- [INSTRUCTIONS TO FOLLOW] Filter the entries below, keeping only lines with "else".

- [SOURCE MATERIAL]
=====
(* ===== verification/Webhook.v ===== *)
(** * Webhook: the two sinks (internal/delivery/webhook.go, stdout.go)

    A request is a value; the HTTP client is a function from requests to
    answers.  Header names are those of the code, each set once. *)

From Stdlib Require Import Ascii.
From S2P Require Import Prelude Rows Text Timestamp TimeParse Duration HttpTime Sha256 Runtime.
From S2P Require Import Sinks Deliveries Config Worker.

Definition NUL : string := String "000" "".

(** [WebhookSender]; the timeout is part of what the client answers. *)
Record WebhookSender := MkSender {
  endpoint : string;
  authorization : string;
  signingSecret : string;
  timeout : duration;
  ws_hooks : Hooks;
}.

Definition secret_not_set : error := errorf "environment variable %s is not set".

(** [optionalSecret]. *)
Definition optionalSecret (LookupEnv : string → option string) (name : string) : result string :=
  if (name =? "")%string then inr ""
  else
    match LookupEnv name with
    | None => inl secret_not_set
    | Some value => if (value =? "")%string then inl secret_not_set else inr value
    end.

(** [NewWebhookSenderWithHooks]. *)
Definition NewWebhookSenderWithHooks (LookupEnv : string → option string) (sink : SinkConfig)
    (timeout : duration) (hooks : Hooks) : result (WebhookSender * SinkRegistration) :=
  try? authorization := optionalSecret LookupEnv (AuthorizationEnv sink) in
  reject? contains_byte "013" authorization || contains_byte "010" authorization
    with "environment variable %s contains an invalid authorization header value" in
  try? signingSecret := optionalSecret LookupEnv (SigningSecretEnv sink) in
  inr (MkSender (sk_URL sink) authorization signingSecret timeout hooks,
       MkReg (sk_Name sink) (sk_Type sink) (Sum256 (sk_Type sink +:+ NUL +:+ sk_URL sink))).

(** [NewWebhookSender]. *)
Definition NewWebhookSender (LookupEnv : string → option string) (sink : SinkConfig)
    (timeout : duration) : result (WebhookSender * SinkRegistration) :=
  NewWebhookSenderWithHooks LookupEnv sink timeout no_hooks.

(** [deliveryKey]. *)
Definition deliveryKey (item : Delivery) : string :=
  hex_encode (Sum256 (SinkName item +:+ NUL +:+ Source item +:+ NUL +:+ ID item)).

(** [parseRetryAfter], when the clock shows [now]. *)
Definition parseRetryAfter (local_zone : string → time → option Z) (now : time) (value : string)
    : duration :=
  if (value =? "")%string then 0
  else
    match ParseInt value with
    | Some seconds =>
        if 0 <? seconds then
          (if maxInt64 / Second <? seconds then maxInt64 else int64 (seconds * Second))
        else 0
    | None =>
        match ParseTime local_zone value with
        | None => 0
        | Some t => let delay := Sub t now in if delay <? 0 then 0 else delay
        end
    end.

(** ** The request *)

Record Request := MkRequest {
  rq_URL : string;
  rq_Header : list (string * string);
  rq_Body : string;
}.

Definition header_of (name : string) (r : Request) : option string :=
  snd <$> head (select (λ h, (h.1 =? name)%string) (rq_Header r)).

(** [hmac.New(sha256.New, secret)] over timestamp, period and payload. *)
Definition signature (secret timestamp payload : string) : string :=
  "v1=" +:+ hex_encode (hmac_sha256 secret (timestamp +:+ "." +:+ payload)).

(** The part of [Send] that builds the request, at clock reading [now]. *)
Definition build_request (s : WebhookSender) (now : time) (item : Delivery) : Request :=
  let attempt := int64 (Attempts item + 1) in
  let timestamp := itoa (now / Second) in
  MkRequest (endpoint s)
    ([("Content-Type", "application/cloudevents+json"); ("User-Agent", "WriteRelay/1");
      ("Idempotency-Key", deliveryKey item); ("X-WriteRelay-Attempt", itoa attempt)] ++
     (if negb (authorization s =? "")%string then [("Authorization", authorization s)] else []) ++
     (if negb (String.length (signingSecret s) =? 0)%nat
      then [("X-WriteRelay-Timestamp", timestamp);
            ("X-WriteRelay-Signature", signature (signingSecret s) timestamp (Payload item))]
      else []))
    (Payload item).

(** What [client.Do] answers. *)
Inductive Answer :=
  | Failed (timed_out : bool)
  | Answered (StatusCode : Z) (RetryAfter : string).

(** ** [Send] *)

Definition retryable_status (status : Z) : bool :=
  (status =? 408) || (status =? 425) || (status =? 429) || (500 <=? status).

(** The part of [Send] after the request: [received] is the clock then. *)
Definition classify (local_zone : string → time → option Z) (received : time) (a : Answer)
    : AttemptResult :=
  match a with
  | Failed true => MkAttempt false true 0 0 "webhook request timed out"
  | Failed false => MkAttempt false true 0 0 "webhook network request failed"
  | Answered status retryAfter =>
      if (200 <=? status) && (status <? 300) then MkAttempt true false 0 status ""
      else MkAttempt false (retryable_status status) (parseRetryAfter local_zone received retryAfter)
             status ("webhook returned HTTP " +:+ itoa status)
  end.

(** [(s *WebhookSender) Send]: [constructed] says whether the URL made a
    request.  [None] is the end of the process in a hook. *)
Definition Send (local_zone : string → time → option Z) (constructed : bool) (now received : time)
    (client : Request → Answer) (s : WebhookSender) (item : Delivery) : option AttemptResult :=
  if negb constructed then Some (MkAttempt false false 0 0 "construct webhook request")
  else
    let request := build_request s now item in
    match BeforeSinkRequest (ws_hooks s) with
    | Some true => None
    | _ => Some (classify local_zone received (client request))
    end.

(** [NewStdoutSink] and [(s *StdoutSink) Send]; the writer answers whether it
    took the bytes. *)
Definition NewStdoutSink (name : string) : SinkRegistration :=
  MkReg name "stdout" (Sum256 "stdout").

Definition StdoutSend (write : string → bool) (item : Delivery) : AttemptResult :=
  if write (Payload item +:+ String "010" "") then MkAttempt true false 0 0 ""
  else MkAttempt false true 0 0 "write stdout delivery failed".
=====
- [REPLY TO THE EXERCISE]
  else
    | Some value => if (value =? "")%string then inl secret_not_set else inr value
  else
          (if maxInt64 / Second <? seconds then maxInt64 else int64 (seconds * Second))
        else 0
        | Some t => let delay := Sub t now in if delay <? 0 then 0 else delay
     (if negb (authorization s =? "")%string then [("Authorization", authorization s)] else []) ++
      else []))
      else MkAttempt false (retryable_status status) (parseRetryAfter local_zone received retryAfter)
  else
  else MkAttempt false true 0 0 "write stdout delivery failed".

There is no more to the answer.